28.09.2017: Media coverage on our “Target-specific chemical defences” paper
Have a look at the nice article that Inside Science published about our paper on target-specific chemical defences. Other stories about this study are available in DiscoverMagazine, Phys.org, and Science Daily.
27.09.2017: Our new paper “How to fight multiple enemies: target specific defences in tan aposematic moth” is out today in Proceedings of the Royal Society B
In this paper we report the first documented case of target-specific defences in an insect! Wood tiger moths produce two types of fluids, one from their cervical glands (aka. neck fluids) and one from their abdomen. When offered oat flakes coated with neck fluids, birds hesitated to eat the flakes for a long time, while ants would happily drink from droplets containing the same type of fluids (as seen in the photo below). As opposed to that, when offered oat flakes coated with the abdominal fluids, birds couldn’t care less while ants were clearly deterred. These findings show that wood tiger moths have a different chemical weapon against each enemy!
20.09.2017: Our paper on human detection of coloured stimuli in complex visual environments is out in Biology Letters
A lot of what we know about the way in which us humans perceive colours comes from psychophysical studies which are carried out in controlled conditions in the lab. However, we do not know nearly as much about what happens in the ‘real world’, in which the visual environments in our surroundings are much more complex. In this study we show how colourful objects can be detected in a visually noisy environment (i.e., a forest) in function of both luminance and saturation contrast, and highlight the importance of combining the information from psychophysical studies with behavioural tasks in the ‘real world’ to get a more thorough understanding about human colour vision.

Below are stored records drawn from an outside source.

(** The label of one result: "success" unless its error is set. *)
Definition check_status (r : Models.CheckResult) : string :=
  if String.eqb (Models.Error r) "" then "success" else "failure".

(** The loop over the results that increments the counter. *)
Definition count_checks (results : list Models.CheckResult)
    (m : gmap string nat) : gmap string nat :=
  foldl (fun m r => Inc (check_status r) m) m results.

(** [url_checks_total] after the handler has run on a decoded body, from
    its value [m] before: a rejected request returns before the loop. *)
Definition handleCheckURLs_counts (cfg : Api.Config)
    (decoded : string + Models.CheckRequest) (ctx_done0 : bool)
    (sched : list Checker.action) (m : gmap string nat)
    : option (gmap string nat) :=
  match decoded with
  | inl _ => Some m
  | inr req =>
      if (length (Models.URLs req) =? 0)%nat then Some m
      else if (1000 <? length (Models.URLs req))%nat then Some m
      else
        match Checker.CheckURLs (Api.urlChecker cfg req) ctx_done0
                (Models.URLs req) sched with
        | None => None
        | Some results => Some (count_checks results m)
        end
  end.

End Metrics.

(** ** internal/config

    [Atoi] follows the documented behaviour of [strconv.Atoi]: an optional
    sign, then at least one decimal digit and nothing else, with a value in
    the range of a 64-bit int.  [Os] is the process environment
    ([os.Getenv] gives the empty string for an unset variable) and
    [time.ParseDuration]; [Flags] holds the flag values after
    [flag.Parse], which are the defaults 8080, 100, 10s and "info" for the
    flags not given. *)
Module Config.

Definition digit (a : Ascii.ascii) : option Z :=
  let n := Z.of_N (Ascii.N_of_ascii a) in
  if (48 <=? n) && (n <=? 57) then Some (n - 48) else None.

Fixpoint digits (s : string) (acc : Z) : option Z :=
  match s with
  | EmptyString => Some acc
  | String a rest =>
      match digit a with
      | Some d => digits rest (10 * acc + d)
      | None => None
      end
  end.

Definition in_int64 (v : Z) : bool :=
  (-9223372036854775808 <=? v) && (v <=? 9223372036854775807).

Definition unsigned (sign : Z) (s : string) : option Z :=
  match s with
  | EmptyString => None
  | String _ _ =>
      match digits s 0 with
      | Some n => if in_int64 (sign * n) then Some (sign * n) else None
      | None => None
      end
  end.

(** The codes of the two sign characters, minus and plus. *)
Definition is_char (code : Z) (a : Ascii.ascii) : bool :=
  Z.of_N (Ascii.N_of_ascii a) =? code.

Definition Atoi (s : string) : option Z :=
  match s with
  | EmptyString => None
  | String a rest =>
      if is_char 45 a then unsigned (-1) rest
      else if is_char 43 a then unsigned 1 rest
      else unsigned 1 s
  end.

Record Os := {
  Getenv : string -> string;
  ParseDuration : string -> option Z }.

Record Flags := {
  port : Z;
  workers : Z;
  timeout : Z;
  log_level : string }.

Definition getEnvInt (os : Os) (key : string) (defaultVal : Z) : Z :=
  let val := Getenv os key in
  if negb (String.eqb val "") then
    match Atoi val with
    | Some i => i
    | None => defaultVal
    end
  else defaultVal.

Definition getEnvString (os : Os) (key defaultVal : string) : string :=
  let val := Getenv os key in
  if negb (String.eqb val "") then val else defaultVal.

Definition getEnvDuration (os : Os) (key : string) (defaultVal : Z) : Z :=
  let val := Getenv os key in
  if negb (String.eqb val "") then
    match ParseDuration os val with
    | Some d => d
    | None => defaultVal
    end
  else defaultVal.

Definition Load (os : Os) (flags : Flags) : Api.Config :=
  {| Api.Version := "1.0.0";
     Api.Port := getEnvInt os "PORT" (port flags);
     Api.MaxWorkers := getEnvInt os "MAX_WORKERS" (workers flags);
     Api.DefaultTimeout := getEnvDuration os "DEFAULT_TIMEOUT" (timeout flags);
     Api.LogLevel := getEnvString os "LOG_LEVEL" (log_level flags) |}.

End Config.

(** * Auxiliary definitions *)

Import Models Checker.

(** Sample worlds: a server that answers [status] after [latency], with a
    client-side build time of ten microseconds and no cancellation. *)
Definition serving (status latency : Z) : World :=
  {| now := 0; build_error := fun _ => None; build_ns := 10000;
     net := fun _ => Http.Responds status latency; cancel_at := None |}.





(** A server that answers with a redirect to [location], whose target then
    answers 200. *)
Definition redirecting (status : Z) (location : string) (latency : Z) : World :=
  {| now := 0; build_error := fun _ => None; build_ns := 10000;
     net := fun _ => Http.Redirects status location latency
                       (Http.Responds 200 latency);
     cancel_at := None |}.

(** A target that [http.NewRequestWithContext] rejects after [spent] ns. *)
Definition unparsable (text : string) (spent : Z) : World :=
  {| now := 0; build_error := fun _ => Some text; build_ns := spent;
     net := fun _ => Http.Breaks "unreachable" 0; cancel_at := None |}.


(** A checker whose client would follow every redirect, for contrast with
    the one [New] builds. *)
Definition following (timeout : Z) (maxWorkers : Z) : Checker :=
  {| client := {| Http.Timeout := timeout;
                  Http.CheckRedirect := fun _ _ => Http.Follow |};
     maxWorkers := maxWorkers |}.

(** Two servers as in the repository's batch test: the first answers 200,
    any other URL 404. *)
Definition two_servers : World :=
  {| now := 0; build_error := fun _ => None; build_ns := 10000;
     net := fun url => if String.eqb url "http://s1/"
                       then Http.Responds 200 3000000
                       else Http.Responds 404 3000000;
     cancel_at := None |}.

(** A run of two workers over two URLs, without cancellation. *)
Definition two_workers_run : list action :=
  [FeederSend; FeederSend; FeederClose; WorkerTake 0; WorkerTake 1;
   WorkerProbe 0; WorkerProbe 1;
   WorkerEmit 1 (serving 200 3000000); WorkerEmit 0 (serving 404 3000000);
   WorkerLeave 0; WorkerLeave 1; CloseResults; Collect; Collect; Return].

(** A run of one worker over two URLs in which the context is cancelled
    after the first probe. *)
Definition cancelled_run : list action :=
  [FeederSend; FeederSend; FeederClose;
   WorkerTake 0; WorkerProbe 0; WorkerEmit 0 (serving 200 3000000);
   Cancel;
   WorkerTake 0; WorkerAbandon 0; CloseResults; Collect; Return].




(** A configuration and a request that both carry max_workers 0. *)
Definition no_workers_cfg : Api.Config :=
  {| Api.DefaultTimeout := 10000000000; Api.Port := 8080; Api.MaxWorkers := 0;
     Api.LogLevel := "info"; Api.Version := "1.0.0" |}.

Definition no_workers_req : CheckRequest :=
  {| URLs := ["http://a/"]; Timeout := 0; MaxWorkers := 0 |}.

Definition empty_reply (total_ns : Z) : Api.Reply :=
  {| Api.status := 200;
     Api.body := Api.Json {| Results := []; TotalChecked := 0;
                             TotalAvailable := 0;
                             TotalTimeMs := Http.Milliseconds total_ns |} |}.

(** The URLs a pool still answers for: those the feeder has yet to send,
    those queued in [jobs], those held by a worker, and those whose result
    is in [results] or already collected. *)
Definition pending (f : feeder_pc) : list string :=
  match f with
  | Feeding rest => rest
  | JobsClosed => []
  end.

Definition held (w : worker_pc) : list string :=
  match w with
  | AtSelect url | InFlight url => [url]
  | AtRange | Exited => []
  end.

Definition accounted (s : pool) : list string :=
  pending (feeder s) ++ jobs s ++ (workers s ≫= held)
  ++ (URL <$> results s) ++ (URL <$> checkResults s).

(** What holds of every pool a call of [CheckURLs] on [urls] can reach. *)
Record sound (urls : list string) (s : pool) : Prop := {
  sound_capacity : capacity s = length urls;
  sound_sub : accounted s ⊆+ urls;
  sound_all : ctx_done s = false -> accounted s ≡ₚ urls;
  sound_closed : results_closed s = true -> forallb is_exited (workers s) = true;
  sound_returned : returned s = true -> results_closed s = true /\ results s = [];
  sound_left : ctx_done s = false -> Exited ∈ workers s ->
               feeder s = JobsClosed /\ jobs s = [] }.

(** [sched] is a run of the call: nothing moves after an early return. *)
Definition runs (c : Checker) (ctx_done0 : bool) (urls : list string)
    (sched : list action) : Prop :=
  match CheckURLs_launch c ctx_done0 urls with
  | ReturnedAtOnce _ => sched = []
  | Launched s0 => is_Some (exec c sched s0)
  end.

(** The probes a schedule begins, and the results a pool answers for so
    far: probes in flight, results sent, results collected. *)
Definition probes_begun (sched : list action) : nat :=
  length (filter (fun a => is_probe a = true) sched).

Definition flying (w : worker_pc) : nat :=
  match w with
  | InFlight _ => 1
  | AtRange | AtSelect _ | Exited => 0
  end.

Definition reported (s : pool) : nat :=
  (sum_list (flying <$> workers s) + length (results s)
   + length (checkResults s))%nat.

(** The results in emission order: those collected, then those still in
    the channel. *)
Definition emitted (s : pool) : list CheckResult :=
  checkResults s ++ results s.

(** [r] is what some probe of checker [c] returned. *)
Definition made_by (c : Checker) (r : CheckResult) : Prop :=
  exists w url, r = checkURL c w url.

(** The results and URLs of a pool in the order of the input, for a pool
    with a single worker: collected, sent, held, queued, still to send. *)
Definition lined_up (s : pool) : list string :=
  (URL <$> checkResults s) ++ (URL <$> results s) ++ (workers s ≫= held)
  ++ jobs s ++ pending (feeder s).

(** The two halves of [cancelled_run], up to and from the cancellation. *)
Definition before_cancel : list action :=
  [FeederSend; FeederSend; FeederClose;
   WorkerTake 0; WorkerProbe 0; WorkerEmit 0 (serving 200 3000000)].

Definition after_cancel : list action :=
  [Cancel; WorkerTake 0; WorkerAbandon 0; CloseResults; Collect; Return].

(** The results whose error is empty, as a count. *)
Definition answered_count (results : list CheckResult) : nat :=
  length (filter (fun r => Error r = "") results).

(** An environment that only sets MAX_WORKERS, and the flags left at their
    defaults. *)
Definition only_max_workers (text : string) : Config.Os :=
  {| Config.Getenv := fun key => if String.eqb key "MAX_WORKERS" then text else "";
     Config.ParseDuration := fun _ => None |}.

Definition default_flags : Config.Flags :=
  {| Config.port := 8080; Config.workers := 100;
     Config.timeout := 10000000000; Config.log_level := "info" |}.

(** A request for the two servers, with two workers. *)
Definition two_urls_req : CheckRequest :=
  {| URLs := ["http://s1/"; "http://s2/"]; Timeout := 0; MaxWorkers := 2 |}.

(** * Properties of the probe *)


Lemma available_range (status : Z) :
  (200 <=? status) && (status <? 400) = true <-> 200 <= status < 400.
Proof. rewrite andb_true_iff, Z.leb_le, Z.ltb_lt. tauto. Qed.

(** C3: a probe that receives a response is available exactly when the
    status code lies in [200, 400); the status code is recorded and no error
    is set.  A 200 answer gives available with status 200, a 404 answer gives
    not available with status 404, both without error. *)
Theorem checkURL_answered (c : Checker) (w : World) (url : string) (status : Z) :
  ending c w url = Answered status ->
  let r := checkURL c w url in
  (Available r = true <-> 200 <= status < 400)
  /\ StatusCode r = status
  /\ Error r = ""
  /\ (status = 200 -> Available r = true /\ StatusCode r = 200 /\ Error r = "")
  /\ (status = 404 -> Available r = false /\ StatusCode r = 404 /\ Error r = "").
Proof.
  unfold ending, checkURL.
  destruct (build_error w url) as [err|]; [discriminate|].
  destruct (Http.reply (exchange c w url)) as [st|err]; [|discriminate].
  intros [= ->]; simpl.
  split; [apply available_range|].
  do 2 (split; [reflexivity|]).
  split; intros ->; simpl; auto.
Qed.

24.07.2017: Symposium on the challenges and achievements of Latin American women in Herpetology
A completely new experience came this summer, as I was invited to speak in this symposium organised by Drs. Jenny Stynoski, Patricia Salerno and Mónica Páez, within the XI Latin American Congress of Herpetology (Quito, Ecuador). It was both moving and empowering to hear about the paths that many talented women from different countries have followed during their journey as herpetologists. Sadly, there were a few problems which seemed to be common for several of us, but the symposium offered a great platform to discuss possible solutions, and highlighted the need to put all these issues out there in order to foster a change.

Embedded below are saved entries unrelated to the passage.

Lemma float_not_above_100 (v : float) :
  float_gt v float_100 = false <->
  v = S754_nan \/ SFleb v float_100 = true.
Proof.
  unfold float_gt, float_100, SFltb, SFleb.
  generalize 7036874417766400%positive as m100.
  generalize (-46) as e100. intros e100 m100.
  destruct v as [s|s| |s m e]; try destruct s; cbn [SFcompare];
    try (intuition discriminate).
  rewrite (Z.compare_antisym e e100).
  destruct (e ?= e100) eqn:He; cbn [CompOpp]; try (intuition discriminate).
  assert (Hm : Pos.compare_cont Eq m100 m
               = CompOpp (Pos.compare_cont Eq m m100))
    by (symmetry; apply (Pos.compare_cont_antisym m m100 Eq)).
  rewrite Hm.
  destruct (Pos.compare_cont Eq m m100); cbn [CompOpp];
    intuition discriminate.
Qed.

Lemma float_in_range (v : float) :
  SFleb float_0 v = true /\ SFleb v float_100 = true <->
  float_lt v float_0 = false /\ float_gt v float_100 = false
  /\ v <> S754_nan.
Proof.
  split.
  - intros [H0 H100]. split; [|split].
    + apply float_not_below_zero. now right.
    + apply float_not_above_100. now right.
    + intros ->. discriminate H0.
  - intros (Hlo & Hhi & Hnan). split.
    + apply float_not_below_zero in Hlo. destruct Hlo; [contradiction|auto].
    + apply float_not_above_100 in Hhi. destruct Hhi; [contradiction|auto].
Qed.

Lemma stored_grade_value_some (v stored : float) :
  stored_grade_value v = Some stored ->
  v <> S754_nan
  /\ (stored = v \/ (v = S754_zero true /\ stored = S754_zero false)).
Proof.
  destruct v as [sg|sg| |sg m e]; simpl; intros H;
    try discriminate H; injection H as <-.
  - split; [discriminate|]. destruct sg; auto.
  - split; [discriminate|]. now left.
  - split; [discriminate|]. now left.
Qed.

6.07.2017: The field season in Georgia is underway!
We have arrived in Georgia and are very happy to see our host family and our moths. Males are flying, the weather is not too bad… Love is in the air!

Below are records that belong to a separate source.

(** [unsubscribe_channel] as the loop calls it, on a channel that has not
    been validated: a value that is no string is a key of no dictionary
    and member of no set, and a list or dictionary cannot be hashed. *)
Definition unsubscribe_channel_any (now : Z) (cid : string) (channel : json) : M unit :=
  match channel with
  | JStr c => unsubscribe_channel now cid c
  | _ =>
      let* m := get in
      match active_connections m !! cid with
      | None => ret tt
      | Some _ =>
          match channel with
          | JList _ | JDict _ => raise TypeError
          | _ =>
              redis_command (redis_srem (json_str channel) cid) ;;;
              send_message now cid
                (JDict [("type", JStr "unsubscription_ack"); ("channel", channel);
                        ("timestamp", JStr (isoformat now))])
          end
      end
  end.

(** The body of the [try] in the loop, after the frame is received;
    [uid] is the endpoint's [user_id] and [mid] the message id a broadcast
    would draw. *)
Definition handle_message (now : Z) (cid : string) (uid : option string)
    (mid : string) (message : json) : M unit :=
  match message_type message with
  | Raised e => raise e
  | Returned None => ret tt
  | Returned (Some (d, t)) =>
      if json_is_str t "subscribe" then
        let channel := dict_get_none d "channel" in
        if truthy channel then
          match make_subscription channel (dict_get_default d "event" (JStr "*"))
                  (dict_get_default d "config" (JDict [])) with
          | Some subscription => subscribe_channel now cid subscription
          | None => raise ValidationError
          end
        else ret tt
      else if json_is_str t "unsubscribe" then
        let channel := dict_get_none d "channel" in
        if truthy channel then unsubscribe_channel_any now cid channel else ret tt
      else if json_is_str t "ping" then
        send_message now cid (pong now)
      else if json_is_str t "broadcast" then
        match truthy_user uid with
        | Some _ =>
            let channel := dict_get_none d "channel" in
            let event := dict_get_none d "event" in
            let payload := dict_get_none d "payload" in
            if truthy channel && truthy event && truthy payload then
              match make_broadcast channel event payload with
              | Some broadcast_msg =>
                  broadcast_to_channel now broadcast_msg mid ;;; ret tt
              | None => raise ValidationError
              end
            else ret tt
        | None => ret tt
        end
      else ret tt
  end.

Inductive loop_ctl : Type := Continue | Break.

(** One turn of the [while True] loop.  [Raised] is the exception of a
    failed error frame, which leaves the loop through the outer [try]. *)
Definition websocket_endpoint_iteration (now : Z) (cid : string) (uid : option string)
    (mid : string) (ev : recv_event) : M loop_ctl :=
  fun m =>
    match (let* message := receive_message now cid ev in
           handle_message now cid uid mid message) m with
    | (m', Returned _) => (m', Returned Continue)
    | (m', Raised WebSocketDisconnect) => (m', Returned Break)
    | (m', Raised e) =>
        (send_message now cid (error_frame e now) ;;; ret Continue) m'
    end.

(** One turn of the loop followed, when the loop is left, by the
    [finally] clause of the endpoint. *)
Definition websocket_endpoint_turn (now : Z) (cid : string) (uid : option string)
    (mid : string) (ev : recv_event) : M loop_ctl :=
  fun m =>
    match websocket_endpoint_iteration now cid uid mid ev m with
    | (m', Returned Continue) => (m', Returned Continue)
    | (m', _) => (disconnect now cid ;;; ret Break) m'
    end.

(** *** Runs of the service *)

(** The calls that reach the manager, and what the environment does to a
    transport or to the store.  The loop of a connection runs under the
    user id it was admitted with: that of the registered object or, for a
    socket whose connection is registered no more and whose loop still
    runs, the one given with the frame.  Of a turn of such a loop the run
    keeps what it does to the manager; what is sent on the detached
    transport is not part of the manager. *)
Inductive op : Type :=
| OpConnect (ws : WebSocket) (uid : option string) (cid : string)
| OpDisconnect (cid : string)
| OpSubscribe (cid : string) (subscription : ChannelSubscription)
| OpUnsubscribe (cid : string) (channel : string)
| OpBroadcast (message : BroadcastMessage) (mid : string)
| OpSendToUser (uid : string) (message : pydict)
| OpFrame (cid : string) (uid : option string) (mid : string) (ev : recv_event)
| OpHeartbeat
| OpTransport (cid : string) (is_open : bool)
| OpRedis (up : bool).

Definition set_transport (is_open : bool) (c : WebSocketConnection) : WebSocketConnection :=
  set_websocket {| ws_open := is_open; ws_sent := ws_sent (websocket c);
                   ws_user_agent := ws_user_agent (websocket c);
                   ws_client_host := ws_client_host (websocket c) |} c.

Definition apply_op (now : Z) (o : op) (m : ConnectionManager) : ConnectionManager :=
  match o with
  | OpConnect ws uid cid => fst (connect now ws uid cid m)
  | OpDisconnect cid => fst (disconnect now cid m)
  | OpSubscribe cid subscription => fst (subscribe_channel now cid subscription m)
  | OpUnsubscribe cid channel => fst (unsubscribe_channel now cid channel m)
  | OpBroadcast message mid => fst (broadcast_to_channel now message mid m)
  | OpSendToUser uid message => fst (send_to_user now uid message m)
  | OpFrame cid uid mid ev =>
      let user :=
        match active_connections m !! cid with
        | Some c => user_id c
        | None => uid
        end in
      fst (websocket_endpoint_turn now cid user mid ev m)
  | OpHeartbeat => fst (_heartbeat_loop_turn now m)
  | OpTransport cid is_open => fst (update_connection cid (set_transport is_open) m)
  | OpRedis up => set_redis (set_redis_up up) m
  end.

(** [uuid4] never gives the id of a registered connection. *)
Definition admissible (m : ConnectionManager) (o : op) : Prop :=
  match o with
  | OpConnect _ _ cid => active_connections m !! cid = None
  | _ => True
  end.

Fixpoint run (ops : list (Z * op)) (m : ConnectionManager) : ConnectionManager :=
  match ops with
  | [] => m
  | (now, o) :: rest => run rest (apply_op now o m)
  end.

Inductive reachable : ConnectionManager → Prop :=
| reachable_init : reachable manager_init
| reachable_step m now o :
    reachable m → admissible m o → reachable (apply_op now o m).

End Manager.

(** * Specification *)

(** No key holds the empty set. *)
Definition nonempty_sets (d : gmap string (gset string)) : Prop := ∀ k s, d !! k = Some s → s ≠ ∅.

(** What the registry invariants read of a state: the user id and the
    subscriptions of every registered connection, and the two indexes. *)
Definition view (m : ConnectionManager) : gmap string (option string * gset string) :=
  (λ c, (user_id c, subscribed_channels c)) <$> active_connections m.

Definition registry (m : ConnectionManager) :=
  (view m, user_connections m, channel_subscriptions m).

(** The invariants of the data model: both indexes agree with the
    registered connection objects, and neither holds an empty set. *)
Record registry_inv (m : ConnectionManager) : Prop := {
  inv_channel : ∀ cid ch,
    cid ∈ get_set (channel_subscriptions m) ch ↔
    ∃ c, active_connections m !! cid = Some c ∧ ch ∈ subscribed_channels c;
  inv_channel_nonempty : nonempty_sets (channel_subscriptions m);
  inv_user : ∀ cid u,
    cid ∈ get_set (user_connections m) u ↔
    ∃ c, active_connections m !! cid = Some c ∧ truthy_user (user_id c) = Some u;
  inv_user_nonempty : nonempty_sets (user_connections m)
}.

(** A computation that leaves the registry as it is, whether it returns
    or raises: it only writes to transports, timestamps and the store. *)
Definition stable {A} (c : M A) : Prop := ∀ m, registry (fst (c m)) = registry m.

(** A computation that keeps the invariants, whether it returns or raises. *)
Definition preserving {A} (c : M A) : Prop :=
  ∀ m, registry_inv m → registry_inv (fst (c m)).

(** Every connection drawn in a run has a fresh id. *)
Fixpoint admissible_run {RT : PyRuntime} (cfg : Config) (ops : list (Z * op))
    (m : ConnectionManager) : Prop :=
  match ops with
  | [] => True
  | (now, o) :: rest => admissible m o ∧ admissible_run cfg rest (apply_op cfg now o m)
  end.

(** ** Broadcast recipients as the specification words them *)

(** The union of the listed users' current connection ids. *)
Definition union_connections (users : list string) (m : ConnectionManager) : gset string :=
  ⋃ ((λ u, get_set (user_connections m) u) <$> users).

15.04.2017: Visit to the Evolutionary Ecology Lab at Macquarie University
I am visiting A/Prof Darrell Kemp’s lab for two months (March-May) in order to set up a collaborative project on the evolutionary ecology of colour perception in humans. Within this project we are interested in identifying which colour trait(s) best predict the detection of colourful objects in visually complex environments (such as a forest). This is being done in collaboration with Dr. Thomas White too (and the gallah is there just because it’s pretty!).